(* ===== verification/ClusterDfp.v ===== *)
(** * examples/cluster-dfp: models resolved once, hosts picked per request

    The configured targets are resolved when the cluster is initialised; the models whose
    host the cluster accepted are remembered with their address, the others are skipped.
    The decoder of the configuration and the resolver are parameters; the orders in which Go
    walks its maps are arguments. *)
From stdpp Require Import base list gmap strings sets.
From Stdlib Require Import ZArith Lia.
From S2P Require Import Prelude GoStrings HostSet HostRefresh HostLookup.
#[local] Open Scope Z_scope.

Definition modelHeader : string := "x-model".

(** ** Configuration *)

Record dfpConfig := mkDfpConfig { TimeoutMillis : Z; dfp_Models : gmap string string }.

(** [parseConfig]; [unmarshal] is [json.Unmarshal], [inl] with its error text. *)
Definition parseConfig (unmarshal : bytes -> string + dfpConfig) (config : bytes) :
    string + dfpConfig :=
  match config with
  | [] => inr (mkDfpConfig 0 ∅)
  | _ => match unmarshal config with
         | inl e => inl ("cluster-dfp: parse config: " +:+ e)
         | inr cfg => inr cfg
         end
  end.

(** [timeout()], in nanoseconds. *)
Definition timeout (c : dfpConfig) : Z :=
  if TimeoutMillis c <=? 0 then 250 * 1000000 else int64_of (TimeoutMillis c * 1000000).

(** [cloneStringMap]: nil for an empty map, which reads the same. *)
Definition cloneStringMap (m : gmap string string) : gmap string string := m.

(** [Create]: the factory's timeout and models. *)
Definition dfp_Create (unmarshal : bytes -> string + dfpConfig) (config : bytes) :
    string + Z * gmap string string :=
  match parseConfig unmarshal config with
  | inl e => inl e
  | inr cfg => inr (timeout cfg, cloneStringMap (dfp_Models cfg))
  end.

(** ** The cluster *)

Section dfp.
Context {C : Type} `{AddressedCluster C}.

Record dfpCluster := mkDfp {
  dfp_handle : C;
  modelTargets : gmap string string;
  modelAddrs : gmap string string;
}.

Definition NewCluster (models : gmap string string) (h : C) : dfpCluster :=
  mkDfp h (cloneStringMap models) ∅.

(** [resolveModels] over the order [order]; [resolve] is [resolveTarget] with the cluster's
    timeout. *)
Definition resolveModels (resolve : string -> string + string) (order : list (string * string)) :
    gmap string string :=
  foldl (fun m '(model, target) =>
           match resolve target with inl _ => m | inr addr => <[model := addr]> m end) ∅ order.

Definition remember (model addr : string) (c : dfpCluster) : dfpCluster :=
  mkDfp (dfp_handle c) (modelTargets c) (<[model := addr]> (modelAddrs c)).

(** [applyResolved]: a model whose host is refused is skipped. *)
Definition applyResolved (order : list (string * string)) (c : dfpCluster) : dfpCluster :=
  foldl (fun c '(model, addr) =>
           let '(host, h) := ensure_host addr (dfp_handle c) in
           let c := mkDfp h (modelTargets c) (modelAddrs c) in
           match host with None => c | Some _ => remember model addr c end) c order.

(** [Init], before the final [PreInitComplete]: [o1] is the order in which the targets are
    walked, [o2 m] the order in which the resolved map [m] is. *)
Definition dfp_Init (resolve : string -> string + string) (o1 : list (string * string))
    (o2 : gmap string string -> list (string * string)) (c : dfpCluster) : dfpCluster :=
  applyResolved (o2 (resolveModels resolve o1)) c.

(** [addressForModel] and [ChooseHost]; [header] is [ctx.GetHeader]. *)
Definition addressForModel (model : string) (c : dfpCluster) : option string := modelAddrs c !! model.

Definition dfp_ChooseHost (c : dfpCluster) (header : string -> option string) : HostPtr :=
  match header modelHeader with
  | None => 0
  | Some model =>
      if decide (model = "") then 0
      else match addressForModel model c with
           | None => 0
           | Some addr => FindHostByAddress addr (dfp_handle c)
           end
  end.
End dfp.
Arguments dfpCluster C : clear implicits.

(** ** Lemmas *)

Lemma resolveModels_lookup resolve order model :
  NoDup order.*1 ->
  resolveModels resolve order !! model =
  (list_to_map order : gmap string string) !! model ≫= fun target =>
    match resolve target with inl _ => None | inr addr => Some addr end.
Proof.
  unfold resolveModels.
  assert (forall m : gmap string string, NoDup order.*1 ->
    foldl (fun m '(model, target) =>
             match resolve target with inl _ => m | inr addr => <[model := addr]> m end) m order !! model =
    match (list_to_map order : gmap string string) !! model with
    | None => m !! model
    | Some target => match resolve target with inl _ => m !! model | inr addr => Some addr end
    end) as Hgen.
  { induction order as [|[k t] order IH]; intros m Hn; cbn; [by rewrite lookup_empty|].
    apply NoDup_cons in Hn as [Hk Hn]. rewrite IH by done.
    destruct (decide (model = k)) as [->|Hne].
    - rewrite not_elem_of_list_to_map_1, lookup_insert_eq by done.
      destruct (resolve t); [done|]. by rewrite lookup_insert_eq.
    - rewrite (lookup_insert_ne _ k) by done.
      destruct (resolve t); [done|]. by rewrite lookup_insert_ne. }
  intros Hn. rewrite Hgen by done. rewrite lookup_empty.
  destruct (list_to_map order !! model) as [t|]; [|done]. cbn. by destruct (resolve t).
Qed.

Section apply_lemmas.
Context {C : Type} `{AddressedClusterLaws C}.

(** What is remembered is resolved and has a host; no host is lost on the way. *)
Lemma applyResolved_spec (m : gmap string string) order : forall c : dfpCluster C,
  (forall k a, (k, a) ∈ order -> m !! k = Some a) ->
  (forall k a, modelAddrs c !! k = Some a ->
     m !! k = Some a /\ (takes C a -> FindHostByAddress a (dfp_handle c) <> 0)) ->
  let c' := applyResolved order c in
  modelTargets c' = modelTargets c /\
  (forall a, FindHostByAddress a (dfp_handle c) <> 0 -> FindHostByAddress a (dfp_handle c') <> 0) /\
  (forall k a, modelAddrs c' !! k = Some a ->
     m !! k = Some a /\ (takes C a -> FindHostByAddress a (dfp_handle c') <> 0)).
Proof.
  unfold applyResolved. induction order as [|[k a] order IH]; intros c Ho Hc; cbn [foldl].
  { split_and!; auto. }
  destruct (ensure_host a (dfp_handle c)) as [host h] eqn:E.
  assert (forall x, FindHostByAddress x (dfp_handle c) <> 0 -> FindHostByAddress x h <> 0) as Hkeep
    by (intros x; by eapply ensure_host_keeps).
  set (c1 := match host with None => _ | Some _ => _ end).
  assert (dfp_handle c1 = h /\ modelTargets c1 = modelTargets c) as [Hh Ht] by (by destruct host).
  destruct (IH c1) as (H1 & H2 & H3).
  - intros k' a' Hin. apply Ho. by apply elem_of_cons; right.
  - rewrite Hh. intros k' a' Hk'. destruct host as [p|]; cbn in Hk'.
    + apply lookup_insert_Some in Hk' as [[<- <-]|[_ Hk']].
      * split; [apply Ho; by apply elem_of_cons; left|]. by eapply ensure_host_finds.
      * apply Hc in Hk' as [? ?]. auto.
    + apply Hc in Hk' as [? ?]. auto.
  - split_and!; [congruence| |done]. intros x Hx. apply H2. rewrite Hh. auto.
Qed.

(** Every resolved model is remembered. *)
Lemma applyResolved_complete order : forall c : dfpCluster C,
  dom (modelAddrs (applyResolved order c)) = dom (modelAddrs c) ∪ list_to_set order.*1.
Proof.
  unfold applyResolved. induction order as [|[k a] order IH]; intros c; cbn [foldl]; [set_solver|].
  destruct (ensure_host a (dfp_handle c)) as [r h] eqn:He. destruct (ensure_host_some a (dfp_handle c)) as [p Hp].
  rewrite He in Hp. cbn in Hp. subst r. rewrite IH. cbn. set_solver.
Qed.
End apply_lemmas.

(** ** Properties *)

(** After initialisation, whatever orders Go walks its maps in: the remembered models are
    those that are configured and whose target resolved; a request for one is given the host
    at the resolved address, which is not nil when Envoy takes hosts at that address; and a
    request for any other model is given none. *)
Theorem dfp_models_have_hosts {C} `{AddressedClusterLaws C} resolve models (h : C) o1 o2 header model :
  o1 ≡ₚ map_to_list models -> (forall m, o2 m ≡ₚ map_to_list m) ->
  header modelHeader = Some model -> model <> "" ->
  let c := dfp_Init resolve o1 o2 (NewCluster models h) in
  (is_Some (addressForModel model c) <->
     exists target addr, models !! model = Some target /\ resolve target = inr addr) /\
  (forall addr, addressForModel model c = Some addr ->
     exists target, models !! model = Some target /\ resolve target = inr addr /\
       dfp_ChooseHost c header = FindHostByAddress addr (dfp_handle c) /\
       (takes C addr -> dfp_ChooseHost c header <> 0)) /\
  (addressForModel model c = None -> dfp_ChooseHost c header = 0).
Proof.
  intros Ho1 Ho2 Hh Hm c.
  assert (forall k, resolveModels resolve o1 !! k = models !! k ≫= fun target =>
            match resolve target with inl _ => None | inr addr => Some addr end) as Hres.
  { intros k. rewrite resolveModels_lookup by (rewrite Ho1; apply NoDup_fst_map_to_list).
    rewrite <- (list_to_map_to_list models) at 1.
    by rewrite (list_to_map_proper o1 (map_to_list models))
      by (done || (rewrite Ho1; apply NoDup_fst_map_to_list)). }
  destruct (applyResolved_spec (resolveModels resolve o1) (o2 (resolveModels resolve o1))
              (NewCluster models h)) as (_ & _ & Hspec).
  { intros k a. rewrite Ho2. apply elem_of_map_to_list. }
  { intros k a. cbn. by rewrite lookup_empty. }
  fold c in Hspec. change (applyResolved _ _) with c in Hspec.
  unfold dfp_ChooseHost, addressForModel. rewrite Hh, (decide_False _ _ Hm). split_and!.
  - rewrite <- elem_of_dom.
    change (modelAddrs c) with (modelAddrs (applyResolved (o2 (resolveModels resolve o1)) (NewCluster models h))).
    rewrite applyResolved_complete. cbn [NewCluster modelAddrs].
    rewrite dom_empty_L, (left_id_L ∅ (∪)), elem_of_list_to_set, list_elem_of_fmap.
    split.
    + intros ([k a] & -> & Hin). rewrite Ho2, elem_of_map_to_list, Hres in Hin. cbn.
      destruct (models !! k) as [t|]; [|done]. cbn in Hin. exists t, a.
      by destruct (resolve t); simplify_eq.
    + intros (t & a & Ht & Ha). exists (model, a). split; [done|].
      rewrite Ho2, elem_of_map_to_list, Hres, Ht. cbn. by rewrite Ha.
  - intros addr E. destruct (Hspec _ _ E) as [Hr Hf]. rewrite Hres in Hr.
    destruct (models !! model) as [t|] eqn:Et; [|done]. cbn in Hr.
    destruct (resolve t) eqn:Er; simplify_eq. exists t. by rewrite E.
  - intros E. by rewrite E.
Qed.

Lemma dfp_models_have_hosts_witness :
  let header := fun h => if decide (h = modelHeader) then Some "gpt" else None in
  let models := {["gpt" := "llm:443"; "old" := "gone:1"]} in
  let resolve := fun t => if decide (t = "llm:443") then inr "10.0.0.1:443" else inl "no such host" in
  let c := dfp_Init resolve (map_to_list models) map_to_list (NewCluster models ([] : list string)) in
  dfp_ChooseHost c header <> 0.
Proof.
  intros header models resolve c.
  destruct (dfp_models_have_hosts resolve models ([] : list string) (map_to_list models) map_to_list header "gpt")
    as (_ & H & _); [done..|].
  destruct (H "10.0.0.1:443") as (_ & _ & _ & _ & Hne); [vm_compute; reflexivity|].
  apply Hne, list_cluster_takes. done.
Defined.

· · ·

Work request - Only one stretch is wanted, so please give again exactly the lines from the start of the data through the line containing "Record dfpConfig := mkDfpConfig", both ends included.

Answer to this exercise -
(* ===== verification/ClusterDfp.v ===== *)
(** * examples/cluster-dfp: models resolved once, hosts picked per request

    The configured targets are resolved when the cluster is initialised; the models whose
    host the cluster accepted are remembered with their address, the others are skipped.
    The decoder of the configuration and the resolver are parameters; the orders in which Go
    walks its maps are arguments. *)
From stdpp Require Import base list gmap strings sets.
From Stdlib Require Import ZArith Lia.
From S2P Require Import Prelude GoStrings HostSet HostRefresh HostLookup.
#[local] Open Scope Z_scope.

Definition modelHeader : string := "x-model".

(** ** Configuration *)

Record dfpConfig := mkDfpConfig { TimeoutMillis : Z; dfp_Models : gmap string string }.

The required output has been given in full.